(Stored data)

(** * Dashboard conversion cost analysis: the cost model of
    [dash_analysis.py] and [dash_cat_analysis.py]

    Both scripts read three spreadsheets (dashboard catalog, effort levels,
    hourly rates), clean the catalog, look the effort figures up by
    conversion level, scale them by a page factor and a status factor, split
    them between two roles, price them and add the columns up.

    Numbers are IEEE 754 binary64 values, as Python's [float] and the
    [float64] columns of pandas are: they are Rocq's primitive floats, whose
    operations round as the hardware does and whose NaN is the missing value
    of pandas.  Whole numbers read from a sheet enter the arithmetic as the
    floats of the same value.  Text is a [string] of characters with code
    points below 256 (Latin-1), on which [strip] and [lower] do what
    Python's do; text with other characters is not represented.

    What is modelled is the cost computation, lines 12-82 of
    [dash_analysis.py] and lines 11-112 of [dash_cat_analysis.py]: a run
    either produces its tables and totals or raises, and a raised exception
    is [None].  The charts and the printed summary are drawn from these
    tables and totals and are not modelled; that a run finishes means below
    that the cost computation does.

    What the scripts use of pandas is modelled as pandas does it:
    - [df[c]] is the column labelled [c], raises when there is none, and is
      a table when the label is repeated, with which the scripts raise
      (but for the hourly rates, see [indexed_to_dict]);
    - a column of a sheet is a column of text ([object]) when it holds a
      text or the sheet has no rows; the [.str] methods turn an entry that
      is not text into NaN, and raise on a column of numbers;
    - [Series.map] with a lookup column refuses a lookup with repeated
      labels, and gives NaN for an entry without a match;
    - arithmetic with a text entry raises, and so does arithmetic of a
      column of figures with a text, the columns of figures being taken for
      columns of floats;
    - [sum] counts NaN as 0.0 and adds a column of floats up as numpy does:
      in row order when it has fewer than eight rows, in eight interleaved
      partial sums beyond. *)

From Stdlib Require Import ZArith QArith Qabs Floats String Ascii List Bool Lia.
From stdpp Require Import base option list.
Set Warnings "-inexact-float".
Import ListNotations.
Local Open Scope string_scope.

(** ** Python strings *)

Module Py.

(** A character is a code point below 256 (Latin-1); a text with other
    characters is not represented.  [str.isspace] there: tab, line feed,
    vertical tab, form feed, carriage return, the four separators
    0x1c-0x1f, space, next line (0x85) and the no-break space (0xa0). *)
Definition isspace (c : ascii) : bool :=
  let n := nat_of_ascii c in
  ((9 <=? n)%nat && (n <=? 13)%nat) || ((28 <=? n)%nat && (n <=? 32)%nat)
  || (n =? 133)%nat || (n =? 160)%nat.

Fixpoint lstrip (s : string) : string :=
  match s with
  | EmptyString => EmptyString
  | String c s' => if isspace c then lstrip s' else s
  end.

Fixpoint rstrip (s : string) : string :=
  match s with
  | EmptyString => EmptyString
  | String c s' =>
      match rstrip s' with
      | EmptyString => if isspace c then EmptyString else String c EmptyString
      | t => String c t
      end
  end.

(** [str.strip()] *)
Definition strip (s : string) : string := rstrip (lstrip s).

(** [str.lower] on one character: A-Z, and the capital letters of Latin-1,
    0xc0-0xde without the multiplication sign 0xd7. *)
Definition lower_char (c : ascii) : ascii :=
  let n := nat_of_ascii c in
  if ((65 <=? n)%nat && (n <=? 90)%nat)
     || ((192 <=? n)%nat && (n <=? 222)%nat && negb (n =? 215)%nat)
  then ascii_of_nat (n + 32) else c.

(** [str.lower()] *)
Fixpoint lower (s : string) : string :=
  match s with
  | EmptyString => EmptyString
  | String c s' => String (lower_char c) (lower s')
  end.

(** [int(x)] of a float: the integer part, rounding towards zero.  NaN
    raises [ValueError] and an infinity raises [OverflowError]. *)
Definition int (x : float) : option Z :=
  match Prim2SF x with
  | S754_zero _ => Some 0%Z
  | S754_finite s m e =>
      let a := if (0 <=? e)%Z then (Z.pos m * 2 ^ e)%Z else (Z.pos m / 2 ^ (- e))%Z in
      Some (if s then (- a)%Z else a)
  | S754_infinity _ | S754_nan => None
  end.

(** The float of a whole number that binary64 holds exactly (up to 2^53 in
    absolute value), as Python converts an [int] operand of a float
    operation. *)
Definition float_of_Z (z : Z) : float :=
  match z with
  | Z0 => 0%float
  | Zpos _ => of_uint63 (Uint63.of_Z z)
  | Zneg p => (- of_uint63 (Uint63.of_Z (Zpos p)))%float
  end.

▶ [Task goal]: The answer must consist of every line from the entries that holds the string "represented".

▶ [Answer to the problem]:
    Python's do; text with other characters is not represented.
    characters is not represented.  [str.isspace] there: tab, line feed,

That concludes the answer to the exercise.